** Required action **
Give again only those lines from the start of the entries through the line holding "passed over: the", leaving them as they are.

Dataset excerpts Start Marker

(** X18.  [search_and_extract] returns a property exactly when the result
    table could be read and some row wins while every row before it was
    passed over: the winning row is the first whose owner cell passes the
    test, whose account gives data, whose tax detail meets the criteria and
    whose market value is not zero; the property returned holds the data
    extracted from that row, its name line, the year data and the total of
    the criteria check, and their ratio.  A property with market value zero
    is never returned. *)
Theorem first_qualifying_row_wins :
  forall search last_name first_name pd,
    (search_and_extract search last_name first_name = Some pd <->
     exists rows k row,
       search = Ok rows /\ nth_error rows k = Some row
       /\ wins row (last_name ++ " " ++ first_name) pd
       /\ forall j rowj, j < k -> nth_error rows j = Some rowj ->
                         passed_over rowj (last_name ++ " " ++ first_name))
    /\ (search_and_extract search last_name first_name = Some pd ->
        is_zero (TaxSearch.market_value F (TaxSearch.extracted_data F pd)) = false).
Proof.
  intros search last_name first_name pd.
  assert (Hiff : search_and_extract search last_name first_name = Some pd <->
                 exists rows k row,
                   search = Ok rows /\ nth_error rows k = Some row
                   /\ wins row (last_name ++ " " ++ first_name) pd
                   /\ forall j rowj, j < k -> nth_error rows j = Some rowj ->
                                     passed_over rowj (last_name ++ " " ++ first_name)).
  { unfold TaxSearch.search_and_extract.
    destruct search as [rows|e]; cbn [bind try_except].
    2:{ split; [discriminate | intros (? & ? & ? & [=] & _)]. }
    pose proof (scan_rows_some rows (last_name ++ " " ++ first_name) pd) as Hs.
    destruct (scan_rows rows (last_name ++ " " ++ first_name)) as [[pd'|]|e];
      cbn [try_except].
    - split.
      + intros [= ->]. destruct (proj1 Hs eq_refl) as (k & row & H). now exists rows, k, row.
      + intros (rows' & k & row & [= <-] & H).
        assert (E : Ok (Some pd') = Ok (Some pd) :> res (option (TaxSearch.PropertyData F)))
          by (apply Hs; now exists k, row).
        injection E as ->. reflexivity.
    - split; [discriminate |]. intros (rows' & k & row & [= <-] & H).
      assert (E : Ok None = Ok (Some pd) :> res (option (TaxSearch.PropertyData F)))
        by (apply Hs; now exists k, row).
      discriminate.
    - split; [discriminate |]. intros (rows' & k & row & [= <-] & H).
      assert (E : Raise e = Ok (Some pd) :> res (option (TaxSearch.PropertyData F)))
        by (apply Hs; now exists k, row).
      discriminate. }
  split; [exact Hiff |].
  intros H. apply Hiff in H as (rows & k & row & _ & _ & Hw & _).
  destruct Hw as (c & _ & _ & _ & _ & _ & Hz & _). exact Hz.
Qed.

End TaxSearchFacts.

Lemma first_qualifying_row_wins_witness :
  sample_search (Ok [doe_row]) "DOE" "JANE" = Some doe_property
  /\ (0 =? 10000000)%Z = false.
Proof.
  assert (H : sample_search (Ok [doe_row]) "DOE" "JANE" = Some doe_property)
    by (vm_compute; reflexivity).
  split; [exact H |].
  exact (proj2 (first_qualifying_row_wins
                  Z 0%Z (fold_right Z.add 0%Z) (fun a b => (a * 100 / b)%Z)
                  (fun a b => (a * b / 1000)%Z) (fun a b => (b <? a)%Z)
                  (fun a b => (b <=? a)%Z) (Z.eqb 0) 15%Z 70%Z sample_amounts
                  (Ok [doe_row]) "DOE" "JANE" doe_property) H).
Defined.
(** The nearest number of at most 53 significant bits to an integer
    [n >= 0], ties going to the even mantissa.  It is an integer. *)
Definition round53 (n : Z) : Z :=
  let shift := Z.log2 n + 1 - 53 in
  if shift <=? 0 then n
  else
    let m := n / 2 ^ shift in
    let rest := n mod 2 ^ shift in
    let half := 2 ^ (shift - 1) in
    let m' := match rest ?= half with
              | Lt => m
              | Gt => m + 1
              | Eq => if Z.even m then m else m + 1
              end in
    m' * 2 ^ shift.

(** [float(a)] for an [int]: the nearest binary64 number, which is an
    integer; [OverflowError] (int too large to convert to float) when the
    rounded value is not below 2^1024. *)
Definition of_int (a : Z) : result Z :=
  let x := round53 (Z.abs a) in
  if 2 ^ 1024 <=? x then Raise OverflowError else Ok (Z.sgn a * x).

(** A binary64 number [mantissa * 2 ^ exponent]. *)
Record t : Type := mk { mantissa : Z; exponent : Z }.

(** The square root of an integer-valued binary64 number [x >= 0], rounded
    to the nearest number of 53 significant bits: with [e] the exponent
    that puts the mantissa in [2^52, 2^53), the mantissa is the integer
    nearest to [sqrt (x / 4^e)]. *)
Definition sqrt (x : Z) : t :=
  if x <=? 0 then mk 0 0
  else
    let e := Z.log2 (Z.sqrt x) - 52 in
    let num := x * 4 ^ Z.max 0 (- e) in
    let den := 4 ^ Z.max 0 e in
    let m := Z.sqrt (num / den) in
    let m' := match 4 * num ?= (2 * m + 1) ^ 2 * den with
              | Lt => m
              | Gt => m + 1
              | Eq => if Z.even m then m else m + 1
              end in
    mk m' e.

(** The value of [x ** 0.5]. *)
Inductive power : Type :=
| Real (y : t)
| Complex.

(** [x ** 0.5] for a [float] [x]: a negative base gives a complex number.
    Otherwise the [pow] of the C library is called, whose last bit the
    language does not fix; it is taken to return the correctly rounded
    root.  (Below 2^52, where the theorems use the value of the root, it
    is enough that [pow] is exact on the squares and off by less than one
    unit in the last place elsewhere: the truncation is then the integer
    square root.) *)
Definition pow_half (x : Z) : power :=
  if x <? 0 then Complex else Real (sqrt x).
Lemma tryAll_in_window (calls : list (Z * Time * Time)) :
  forall rl,
  0 <= remaining (RateLimiter.TokensBucket rl) <= Int64.max_int ->
  0 <= remaining (RateLimiter.RequestsBucket rl) <= Int64.max_int ->
  Forall (inWindow rl) calls ->
  let oks := fst (RateLimiter.tryAll rl calls) in
  let rl' := snd (RateLimiter.tryAll rl calls) in
  granted (map (fun c => fst (fst c)) calls) oks <=
    remaining (RateLimiter.TokensBucket rl)
    - remaining (RateLimiter.TokensBucket rl')
  /\ accepted oks =
    remaining (RateLimiter.RequestsBucket rl)
    - remaining (RateLimiter.RequestsBucket rl')
  /\ 0 <= remaining (RateLimiter.TokensBucket rl')
  /\ 0 <= remaining (RateLimiter.RequestsBucket rl').
Proof.
  induction calls as [|[[n tT] tR] rest IH]; intros rl HT HR Hall; simpl.
  - unfold accepted. simpl. lia.
  - inversion Hall as [|c rest' Hc Hrest]; subst.
    destruct (TryConsume_in_window rl n tT tR HT HR Hc)
      as (Hg & Ha & HT' & HR' & Hwin).
    destruct (RateLimiter.TryConsume rl n tT tR) as [ok rl1]. simpl in *.
    assert (Hrest' : Forall (inWindow rl1) rest)
      by (eapply Forall_impl; [exact Hrest|exact Hwin]).
    specialize (IH rl1 HT' HR' Hrest').
    destruct (RateLimiter.tryAll rl1 rest) as [oks rl2]. simpl in *.
    destruct IH as (IHg & IHa & IHT & IHR).
    unfold accepted in *. simpl.
    destruct ok; simpl; repeat split; lia.
Qed.

End Window.

(** X1: between two refills a limiter grants no more than it holds: over any
    run of [TryConsume] calls with non-negative amounts, made while neither
    bucket is due for its refill, the amounts of the accepted calls add up
    to at most the token bucket's remaining, and the number of accepted calls
    is at most the request bucket's remaining. *)
Theorem window_grants_bounded (rl : RateLimiter.t)
    (calls : list (Z * Time * Time)) :
  0 <= TokenBucket.remaining (RateLimiter.TokensBucket rl) <= Int64.max_int ->
  0 <= TokenBucket.remaining (RateLimiter.RequestsBucket rl) <= Int64.max_int ->
  Forall (inWindow rl) calls ->
  let oks := fst (RateLimiter.tryAll rl calls) in
  granted (map (fun c => fst (fst c)) calls) oks <=
    TokenBucket.remaining (RateLimiter.TokensBucket rl)
  /\ accepted oks <= TokenBucket.remaining (RateLimiter.RequestsBucket rl).
Proof.
  intros HT HR Hall oks. subst oks.
  destruct (tryAll_in_window calls rl HT HR Hall) as (Hg & Ha & HT' & HR').
  split; lia.
Qed.

Lemma window_grants_bounded_witness :
  let rl := RateLimiter.NewLimiter (RateLimiter.mkConfig "m" 100 2 0 0) 0 0 in
  let calls := [(60, Second, Second); (60, 2 * Second, 2 * Second);
                (30, 3 * Second, 3 * Second); (5, 4 * Second, 4 * Second)] in
  let oks := fst (RateLimiter.tryAll rl calls) in
  oks = [true; false; true; false]
  /\ granted (map (fun c => fst (fst c)) calls) oks <= 100
  /\ accepted oks <= 2.
Proof.
  split; [vm_compute; reflexivity|].
  apply (window_grants_bounded
           (RateLimiter.NewLimiter (RateLimiter.mkConfig "m" 100 2 0 0) 0 0)).
  - vm_compute. split; discriminate.
  - vm_compute. split; discriminate.
  - repeat constructor; vm_compute; try discriminate; reflexivity.
Defined.

(** ** [Wait] and the estimate *)

Section Waiting.
Import TokenBucket.

Lemma Sub_same (now : Time) : Sub now now = 0.
Proof. unfold Sub. rewrite Z.sub_diag. reflexivity. Qed.
(** * agent-browser: daemon, session files and focus-guard protocol

    A shallow embedding of [src/daemon.ts] (session locator, liveness check,
    bind-then-persist startup, per-connection line protocol) together with
    models of the command executor and the snapshot builder, whose sources
    ([actions.ts], [snapshot.ts], [protocol.ts]) are exercised by
    [actions.test.ts] and [snapshot.test.ts].

    Part I holds the definitions, Part II the theorems, Part III further
    properties of [daemon.ts]: the session hash and files, the startup and
    the files it leaves, the request-line filter, shutdown, and the ways the
    process ends. *)

From Stdlib Require Import ZArith Ascii String List Bool Lia DecimalString DecimalPos.
From stdpp Require Import base option gmap strings list.
From Equations Require Import Equations.

Local Open Scope Z_scope.

(* ===================================================================== *)
(** * Part I. Definitions *)
(* ===================================================================== *)

(** ** JavaScript string primitives

    A JavaScript string is modelled as a [string] whose characters stand for
    code units below 256; every function below is the restriction of the
    ECMAScript operation of the same name to such strings. *)
Module Js.

(** ECMAScript WhiteSpace and LineTerminator code units below 256: TAB, LF,
    VT, FF, CR, SPACE and NBSP.  [String.prototype.trim], [trimStart] and the
    regular-expression class [\s] all use this set. *)
Definition isWhiteSpace (c : ascii) : bool :=
  match N_of_ascii c with
  | 9 | 10 | 11 | 12 | 13 | 32 | 160 => true
  | _ => false
  end%N.

Fixpoint trimStart (s : string) : string :=
  match s with
  | EmptyString => EmptyString
  | String c r => if isWhiteSpace c then trimStart r else s
  end.

Fixpoint trimEnd (s : string) : string :=
  match s with
  | EmptyString => EmptyString
  | String c r =>
      match trimEnd r with
      | EmptyString => if isWhiteSpace c then EmptyString else String c EmptyString
      | r' => String c r'
      end
  end.

Definition trim (s : string) : string := trimEnd (trimStart s).

(** Truthiness of a string value: the empty string is falsy. *)
Definition truthy (s : string) : bool :=
  match s with EmptyString => false | String _ _ => true end.

(** [s.indexOf(c)] for a one-character needle; [None] stands for [-1]. *)
Fixpoint indexOf (c : ascii) (s : string) : option nat :=
  match s with
  | EmptyString => None
  | String a r => if Ascii.eqb a c then Some O else S <$> indexOf c r
  end.

Fixpoint take (n : nat) (s : string) : string :=
  match n, s with
  | S n', String c r => String c (take n' r)
  | _, _ => EmptyString
  end.

Fixpoint drop (n : nat) (s : string) : string :=
  match n, s with
  | S n', String _ r => drop n' r
  | _, _ => s
  end.

(** [s.substring(a, b)]: the arguments are swapped when [a > b] and clamped to
    the length. *)
Definition substring (a b : nat) (s : string) : string :=
  take (Nat.max a b - Nat.min a b) (drop (Nat.min a b) s).

(** [s.substring(a)]. *)
Definition substringFrom (a : nat) (s : string) : string := drop a s.

Fixpoint startsWith (p s : string) : bool :=
  match p, s with
  | EmptyString, _ => true
  | String a p', String b s' => Ascii.eqb a b && startsWith p' s'
  | String _ _, EmptyString => false
  end.

(** [s.includes(needle)]. *)
Fixpoint includes (needle s : string) : bool :=
  startsWith needle s ||
  match s with
  | EmptyString => false
  | String _ r => includes needle r
  end.

Definition lowerChar (c : ascii) : ascii :=
  let n := N_of_ascii c in
  if ((65 <=? n) && (n <=? 90))%N then ascii_of_N (n + 32) else c.

Definition upperChar (c : ascii) : ascii :=
  let n := N_of_ascii c in
  if ((97 <=? n) && (n <=? 122))%N then ascii_of_N (n - 32) else c.

(** [s.toLowerCase()] on the ASCII letters. *)
Fixpoint toLowerCase (s : string) : string :=
  match s with
  | EmptyString => EmptyString
  | String c r => String (lowerChar c) (toLowerCase r)
  end.

Definition digitValue (c : ascii) : option Z :=
  let n := N_of_ascii c in
  if ((48 <=? n) && (n <=? 57))%N then Some (Z.of_N (n - 48)) else None.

Dataset excerpts End Marker

** Reply to the task **
(** X18.  [search_and_extract] returns a property exactly when the result
    table could be read and some row wins while every row before it was
    passed over: the winning row is the first whose owner cell passes the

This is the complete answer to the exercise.